Weird News Andy needs ICD-10 coding help for a condition he calls “Liar Liar” while noting that the story is set in San Onofre State Beach, CA, home of a nuclear power plant and close to a navy firing range. A woman whose children picked up some orange and green rocks on the beach puts them in the pocket of her cargo shorts, which later ignite after they went home. She “stopped, dropped, and rolled” as her husband tried to put out her hot pants, giving himself second-degree hand burns and scorching her wood floor. She was hospitalized with third-degree burns.

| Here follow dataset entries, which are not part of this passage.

Context {Reader : Type}.
Variable lib : Libs Reader.

Local Ltac four := refine (conj _ (conj _ (conj _ _))).

Lemma same_adder_set_output a1 a2 ch1 ch2 :
  same_adder a1 a2 -> ch_closed ch1 = ch_closed ch2 ->
  same_adder (set_output ch1 a1) (set_output ch2 a2).
Proof. intros (Hc & Hd & Hp & Hcl) H. by repeat split. Qed.

Lemma addFile_side c fs b a1 a2 w1 w2 :
  same_adder a1 a2 -> same_calls w1 w2 ->
  match addFile lib c fs b a1 w1, addFile lib c fs b a2 w2 with
  | (r1, a1', w1'), (r2, a2', w2') =>
      r1 = r2 /\ same_adder a1' a2' /\ same_calls w1' w2' /\
      (output a1 = output a2 -> output a1' = output a2')
  end.
Proof.
  intros Ha Hw. unfold addFile.
  destruct (NextFile fs) as [[res cs] rest].
  destruct res as [f|err].
  - pose proof (record_same (EvNextFile (inl f)) _ _ Hw) as Hw1.
    apply (env_cancels_same cs) in Hw1.
    set (v1 := env_cancels cs (record (EvNextFile (inl f)) w1)) in *.
    set (v2 := env_cancels cs (record (EvNextFile (inl f)) w2)) in *.
    pose proof (log_same LDebug "ipfsAdder AddFile(%s)" [ArgStr (FullPath f)]
                  LDebug "ipfsAdder AddFile(%s)" [ArgStr (FullPath f)] _ _ Hw1) as Hw2.
    rewrite (ctx_Err_same _ _ c Hw2).
    destruct Hw2 as [Hd2 Ht2]. simpl in Ht2. simpl w_trace. rewrite Ht2.
    destruct (ipfsadd_AddFile lib _ _ b f) as [[err outs] cs'].
    assert (Hw3 : same_calls
      (env_cancels cs' (record (EvAddFile (ctx_Err (log LDebug "ipfsAdder AddFile(%s)" [ArgStr (FullPath f)] v2) c) b f err outs)
         (log LDebug "ipfsAdder AddFile(%s)" [ArgStr (FullPath f)] v1)))
      (env_cancels cs' (record (EvAddFile (ctx_Err (log LDebug "ipfsAdder AddFile(%s)" [ArgStr (FullPath f)] v2) c) b f err outs)
         (log LDebug "ipfsAdder AddFile(%s)" [ArgStr (FullPath f)] v2)))).
    { apply env_cancels_same, record_same. by split. }
    destruct Ha as (Hc & Hd & Hp & Hcl).
    pose proof (chan_send_all_same outs _ _ Hcl) as Hsend.
    destruct (chan_send_all outs (output a1)) as [ch1|] eqn:E1;
      destruct (chan_send_all outs (output a2)) as [ch2|] eqn:E2; try done.
    + four; [done | by apply same_adder_set_output | by apply record_same |].
      simpl. intros Ho. rewrite Ho in E1. congruence.
    + four; [done | done | by apply record_same | done].
  - four; [done | done | by apply env_cancels_same, record_same | done].
Qed.

Lemma finalize_side c b a1 a2 w1 w2 :
  same_adder a1 a2 -> same_calls w1 w2 ->
  match finalize lib c b a1 w1, finalize lib c b a2 w2 with
  | (r1, a1', w1'), (r2, a2', w2') =>
      r1 = r2 /\ same_adder a1' a2' /\ same_calls w1' w2' /\
      (output a1 = output a2 -> output a1' = output a2')
  end.
Proof.
  intros Ha Hw. unfold finalize.
  rewrite (ctx_Err_same _ _ c Hw).
  pose proof Hw as [Hd0 Ht0]. rewrite Ht0.
  destruct (ipfsadd_Finalize lib _ _ b) as [[res outs] cs].
  pose proof (record_same (EvBuilderFinalize (ctx_Err w2 c) b res outs) _ _ Hw) as Hw1.
  apply (env_cancels_same cs) in Hw1.
  set (v1 := env_cancels cs _) in *. set (v2 := env_cancels cs _) in *.
  destruct Ha as (Hc & Hd & Hp & Hcl).
  pose proof (chan_send_all_same outs _ _ Hcl) as Hsend.
  destruct (chan_send_all outs (output a1)) as [ch1|] eqn:E1;
    destruct (chan_send_all outs (output a2)) as [ch2|] eqn:E2; try done.
  assert (Heq : output a1 = output a2 -> ch1 = ch2).
  { intros Ho. rewrite Ho in E1. congruence. }
  destruct res as [n|err].
  - simpl dgs. rewrite Hd, (ctx_Err_same _ _ c Hw1).
    destruct Hw1 as [Hd1 Ht1]. rewrite Ht1.
    destruct (dgs_Finalize _ _ _ _) as [[root [err|]] cs'];
      (four; [done | by apply same_adder_set_output | | done]);
      apply log_same, env_cancels_same, record_same; by split.
  - four; [done | by apply same_adder_set_output | done | done].
Qed.

Lemma loop_side c b fs : forall a1 a2 w1 w2,
  same_adder a1 a2 -> same_calls w1 w2 ->
  match loop lib c b fs a1 w1, loop lib c b fs a2 w2 with
  | (r1, a1', w1'), (r2, a2', w2') =>
      r1 = r2 /\ same_adder a1' a2' /\ same_calls w1' w2' /\
      (output a1 = output a2 -> output a1' = output a2')
  end.
Proof.
  induction fs as [|s rest IH]; intros a1 a2 w1 w2 Ha Hw;
    rewrite !loop_unfold; rewrite (ctx_Err_same _ _ c Hw);
    (destruct (ctx_Err w2 c) as [e|];
     [ four; [done | done | by apply record_same | done] |]);
    match goal with
    | |- context [addFile lib c ?fs b a1 ?v1] =>
        pose proof (addFile_side c fs b a1 a2 _ _ Ha
                      (record_same (EvCtxDone None) _ _ Hw)) as Hadd;
        destruct (addFile lib c fs b a1 v1) as [[r1 b1] v1'];
        match goal with
        | |- context [addFile lib c fs b a2 ?v2] =>
            destruct (addFile lib c fs b a2 v2) as [[r2 b2] v2']
        end
    end;
    destruct Hadd as (<- & Ha' & Hw' & Ho');
    (destruct r1 as [[err|]|p];
     [ destruct (decide (err = io_EOF)) as [->|Hne];
       [ pose proof (finalize_side c b b1 b2 _ _ Ha' Hw') as Hfin;
         destruct (finalize lib c b b1 v1') as [[r1 c1] u1];
         destruct (finalize lib c b b2 v2') as [[r2 c2] u2];
         destruct Hfin as (-> & Ha'' & Hw'' & Ho'');
         four; [done | done | done | intros Ho; by apply Ho'', Ho']
       | rewrite !(not_EOF_branch err _ _ _ Hne);
         four; [done | done | by apply log_same | done] ]
     | idtac
     | four; done ]).
  - pose proof (finalize_side c b b1 b2 _ _ Ha' Hw') as Hfin.
    destruct (finalize lib c b b1 v1') as [[r1 c1] u1].
    destruct (finalize lib c b b2 v2') as [[r2 c2] u2].
    destruct Hfin as (-> & Ha'' & Hw'' & Ho'').
    four; [done | done | done |]. intros Ho. by apply Ho'', Ho'.
  - pose proof (IH b1 b2 _ _ Ha' Hw') as Hrec.
    destruct (loop lib c b rest b1 v1') as [[r1 c1] u1].
    destruct (loop lib c b rest b2 v2') as [[r2 c2] u2].
    destruct Hrec as (-> & Ha'' & Hw'' & Ho'').
    four; [done | done | done |]. intros Ho. by apply Ho'', Ho'.
Qed.

Lemma read_fields_configured p1 p2 prefix code :
  read_fields p1 = read_fields p2 ->
  configured p1 prefix code = configured p2 prefix code /\
  CidVersion p1 = CidVersion p2 /\ HashFun p1 = HashFun p2.
Proof.
  destruct p1, p2. unfold read_fields, configured. simpl.
  intros [= -> -> -> -> -> -> -> ->]. done.
Qed.

Lemma FromFiles_body_side c fs a1 a2 w1 w2 :
  same_adder a1 a2 -> same_calls w1 w2 ->
  match FromFiles_body lib c fs a1 w1, FromFiles_body lib c fs a2 w2 with
  | (r1, a1', w1'), (r2, a2', w2') =>
      r1 = r2 /\ same_adder a1' a2' /\ same_calls w1' w2' /\
      (output a1 = output a2 -> output a1' = output a2')
  end.
Proof.
  intros Ha Hw. unfold FromFiles_body.
  rewrite (ctx_Err_same _ _ c Hw).
  pose proof Hw as [Hd0 Ht0]. rewrite Ht0.
  pose proof Ha as (Hc & Hd & Hp & Hcl). rewrite Hd.
  destruct (ipfsadd_NewAdder lib _ _ _) as [[b0|err] cs].
  - pose proof (env_cancels_same cs _ _
                  (record_same (EvNewAdder (ctx_Err w2 c) (inl b0)) _ _ Hw)) as Hw1.
    destruct (params a1) as [p1|], (params a2) as [p2|]; try done.
    apply (f_equal (default (read_fields p1))) in Hp. simpl in Hp.
    destruct (merkledag_PrefixForCidVersion lib (CidVersion p1)) as [prefix|err] eqn:Hpre.
    + destruct (read_fields_configured p1 p2 prefix 0 Hp) as (_ & Hv & Hh).
      rewrite <- Hv, Hpre, <- Hh.
      destruct (multihash_Names lib !! strings_ToLower lib (HashFun p1)) as [code|]; [|done].
      rewrite !configured_eq.
      destruct (read_fields_configured p1 p2 prefix code Hp) as (<- & _ & _).
      by apply loop_side.
    + destruct (read_fields_configured p1 p2 {| Version := 0; Codec := 0; MhType := 0; MhLength := 0 |} 0 Hp)
        as (_ & Hv & Hh).
      rewrite <- Hv, Hpre. done.
  - four; [done | done | | done].
    apply log_same, env_cancels_same, record_same. done.
Qed.

Lemma cancel_side b1 b2 u1 u2 :
  same_adder b1 b2 -> same_calls u1 u2 ->
  same_adder (cancel u1 b1) (cancel u2 b2) /\
  (output b1 = output b2 -> output (cancel u1 b1) = output (cancel u2 b2)).
Proof.
  intros (Hc & Hd & Hp & Hcl) Hu. unfold cancel. rewrite Hc.
  destruct (ctx b2) as [c2|] eqn:E;
    [|unfold same_adder; repeat split; simpl; congruence].
  rewrite (ctx_Err_same _ _ c2 Hu).
  destruct (ctx_Err u2 c2); unfold same_adder; repeat split; simpl; congruence.
Qed.

Lemma FromFiles_side ctx0 fs a1 a2 w1 w2 :
  same_adder a1 a2 -> same_calls w1 w2 ->
  match FromFiles lib ctx0 fs a1 w1, FromFiles lib ctx0 fs a2 w2 with
  | (r1, a1', w1'), (r2, a2', w2') =>
      r1 = r2 /\ same_adder a1' a2' /\ same_calls w1' w2' /\
      (output a1 = output a2 -> output a1' = output a2')
  end.
Proof.
  intros Ha Hw. unfold FromFiles.
  assert (Ha0 : same_adder (setContext ctx0 a1) (setContext ctx0 a2)).
  { destruct Ha as (Hc & Hd & Hp & Hcl). unfold setContext. rewrite Hc.
    destruct (ctx a2) eqn:E; repeat split; simpl; congruence. }
  assert (Ho0 : output a1 = output a2 ->
                output (setContext ctx0 a1) = output (setContext ctx0 a2)).
  { unfold setContext. by destruct (ctx a1), (ctx a2). }
  pose proof (log_same LDebug "adding from files" [] LDebug "adding from files" [] _ _ Hw)
    as Hw0.
  pose proof Ha0 as (Hc & Hd & Hp & Hcl). rewrite Hc.
  destruct (ctx (setContext ctx0 a2)) as [c|];
    [|four; [done | exact Ha0 | exact Hw0 | exact Ho0]].
  rewrite (ctx_Err_same _ _ c Hw0).
  destruct (ctx_Err _ c) as [e|].
  - four; [done | exact Ha0 | by apply record_same | exact Ho0].
  - pose proof (FromFiles_body_side c fs _ _ _ _ Ha0
                  (record_same (EvCtxErr None) _ _ Hw0)) as Hbody.
    destruct (FromFiles_body lib c fs (setContext ctx0 a1) _) as [[r1 b1] v1].
    destruct (FromFiles_body lib c fs (setContext ctx0 a2) _) as [[r2 b2] v2].
    destruct Hbody as (<- & Hb & Hw' & Ho').
    pose proof (record_same EvCancel _ _ (record_same EvCloseOutput _ _ Hw')) as Hw''.
    pose proof Hb as (Hc' & Hd' & Hp' & Hcl').
    unfold deferred_close, chan_close. rewrite Hcl'.
    destruct (ch_closed (output b2)) eqn:Hb2.
    + destruct (cancel_side b1 b2 _ _ Hb Hw'') as [Hs Hso].
      four; [done | exact Hs | exact Hw'' |].
      intros Ho. by apply Hso, Ho', Ho0.
    + match goal with
      | |- context [cancel ?u1 (set_output ?ch1 b1)] =>
          match goal with
          | |- context [cancel ?u2 (set_output ?ch2 b2)] =>
              destruct (cancel_side (set_output ch1 b1) (set_output ch2 b2) u1 u2)
                as [Hs Hso]; [by apply same_adder_set_output | exact Hw'' |]
          end
      end.
      four; [done | exact Hs | exact Hw'' |].
      intros Ho. apply Hso. simpl. by rewrite (Ho' (Ho0 Ho)).
Qed.

End SideBySide.

(** ** Spent adders *)

Section Spent.

Context {Reader : Type}.
Variable lib : Libs Reader.

(** Whatever the call did, the token of the adder is done afterwards. *)
Lemma FromFiles_leaves_spent ctx0 fs a w r a' w' :
  FromFiles lib ctx0 fs a w = (r, a', w') ->
  exists c e, ctx a' = Some c /\ ctx_Err w' c = Some e.
Proof.
  intros Hrun.
  destruct (setContext_ctx ctx0 a) as (c & Hc & _).
  destruct (ctx_Err w c) as [e|] eqn:He.
  - rewrite (FromFiles_spent lib ctx0 fs a w c e Hc He) in Hrun.
    injection Hrun as <- <- <-. exists c, e. split; [done|].
    by rewrite <- He.
  - destruct (FromFiles_live lib ctx0 fs a w c r a' w' Hc He Hrun)
      as (evs & rb & a1 & _ & _ & _ & _ & _ & _ & _ & _ & _ & _ & c' & e' & Hc' & _ & He').
    by exists c', e'.
Qed.

Lemma Ingest_leaves_spent ctx0 s a w r a' w' :
  Ingest lib ctx0 s a w = (r, a', w') ->
  exists c e, ctx a' = Some c /\ ctx_Err w' c = Some e.
Proof.
  destruct s as [fs|rd]; simpl.
  - apply FromFiles_leaves_spent.
  - unfold FromMultipart.
    destruct (FromFiles lib ctx0 _ a _) as [[r0 a0] w0] eqn:Hrun.
    intros [= <- <- <-].
    destruct (FromFiles_leaves_spent _ _ _ _ _ _ _ Hrun) as (c & e & Hc & He).
    exists c, e. split; [done|]. by rewrite <- He.
Qed.

(** A call on a spent adder returns the error of the token at the guard. *)
Lemma FromFiles_on_spent ctx0 fs a w c e :
  ctx a = Some c -> ctx_Err w c = Some e ->
  FromFiles lib ctx0 fs a w =
  (Done (None, Some e), a,
   record (EvCtxErr (Some e)) (log LDebug "adding from files" [] w)).
Proof.
  intros Hc He.
  destruct (setContext_ctx ctx0 a) as (c0 & Hc0 & _ & Hsame).
  destruct (Hsame c Hc) as [-> Hset].
  rewrite (FromFiles_spent lib ctx0 fs a w c e Hc0 He). by rewrite Hset.
Qed.

Lemma Ingest_on_spent ctx0 s a w c e r a' w' :
  ctx a = Some c -> ctx_Err w c = Some e ->
  Ingest lib ctx0 s a w = (r, a', w') ->
  r = Done (None, Some e) /\ a' = a /\ w_done w' = w_done w /\
  w_trace w' =
    w_trace w ++ EvCtxErr (Some e) ::
      match s with
      | Files _ => []
      | Multipart _ => [EvMultipartClose]
      end.
Proof.
  intros Hc He. destruct s as [fs|rd]; simpl.
  - rewrite (FromFiles_on_spent ctx0 fs a w c e Hc He). by intros [= <- <- <-].
  - unfold FromMultipart.
    rewrite (FromFiles_on_spent ctx0 _ a _ c e Hc); [|by rewrite <- He].
    intros [= <- <- <-]. simpl. by rewrite <- app_assoc.
Qed.

End Spent.

(** ** What the shape of a run says about its trace *)

Section Shapes.

Variable b : ipfsadd_Adder.

Local Ltac run_cases H := inversion H; subst; clear H; simpl in *.

Lemma AddFileRun_settings fs evs r :
  AddFileRun b fs evs r -> Forall (eq b) (builder_settings evs).
Proof. intros H. run_cases H; repeat constructor. Qed.

Lemma FinalizeRun_settings evs r :
  FinalizeRun b evs r -> Forall (eq b) (builder_settings evs).
Proof. intros H. run_cases H; repeat constructor. Qed.

Lemma LoopRun_settings fs evs r :
  LoopRun b fs evs r -> Forall (eq b) (builder_settings evs).
Proof.
  induction 1; simpl; rewrite ?builder_settings_app, ?Forall_app;
    eauto using AddFileRun_settings, FinalizeRun_settings.
Qed.

Lemma AddFileRun_added fs evs r :
  AddFileRun b fs evs r -> added evs = yielded evs.
Proof. intros H. by run_cases H. Qed.

Lemma FinalizeRun_added evs r :
  FinalizeRun b evs r -> added evs = [] /\ yielded evs = [].
Proof. intros H. by run_cases H. Qed.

The rocks (above) are being tested, but appear to contain phosphorus, which is used in making flares.

The body refrigerator at the Oklahoma Medical Examiner’s Office breaks down, requiring 28 bodies to be moved to refrigerated trucks just as the state legislature debates funding of a new building for the office. Coincidence or leverage?

Sponsor Updates

  • GetWellNetwork will offer CBORD’s room service offering in its interactive patient care solution.
  • The Ontario Ministry of Health and Long-Term Care signs a two-year contract extension with TELUS Health Solutions for its Health Network System.
  • MEDecision hosts more than 150 customers at its client forum.
  • T-System is selected as a finalist for Red Herring’s Top 100 Americas Award, which honors the most promising private technology ventures.
  • DrFirst recognizes 10 of its client hospitals for being named to the Thomson Reuters list of Top 100 Hospitals.
  • New York eHealth Collaborative will honor Jeffrey Immelt, chairman and CEO of GE, and Samual Palmisano, chairman of IBM, at its 2012 gala in October.
  • Allscripts and dbMotion will host a June 12 seminar discussing the connecting of healthcare communities.
  • Beacon Partners offers new Webinars on MU Stage 2, project management, and Epic Community Connect.
  • A Billian-sponsored Webinar presents results of a post-implementation EMR perception study.

EPtalk by Dr. Jayne

Inga already mentioned this on HIStalk Practice, but I have to put my two cents in. The AMA recently sent a letter to HHS Acting Administrator Marilyn Tavenner, requesting an additional delay of ICD-10 until at least  October 1, 2015 citing “inadequately aligned” federal programs. Although I don’t disagree about the number of competing initiatives, this sort of feels like a child trying to renegotiate bedtime. They already extended it once, and since we’ve known about this for years, many of us just want to be done with it.

Speaking of HIStalk Practice, I really enjoyed the Practice Wise piece that Inga published earlier this week. Topics like proactive network support and asset management are often overlooked by small practices (and frankly some large ones) who later are surprised by their importance when something goes wrong.

Many physicians are worried about the loss of privacy (for both physicians and patients) resulting from the boom in social media. Cyberstalking is certainly easier when someone has an online presence, but I didn’t realize how many physicians have been impacted by old-fashioned stalking. A recent report presented at the American Psychiatric Association annual meeting notes that more than 20% of surveyed physicians said they have been stalked by a current or former patient at some point. Having been on the receiving end of stalking a few times, this is worrisome.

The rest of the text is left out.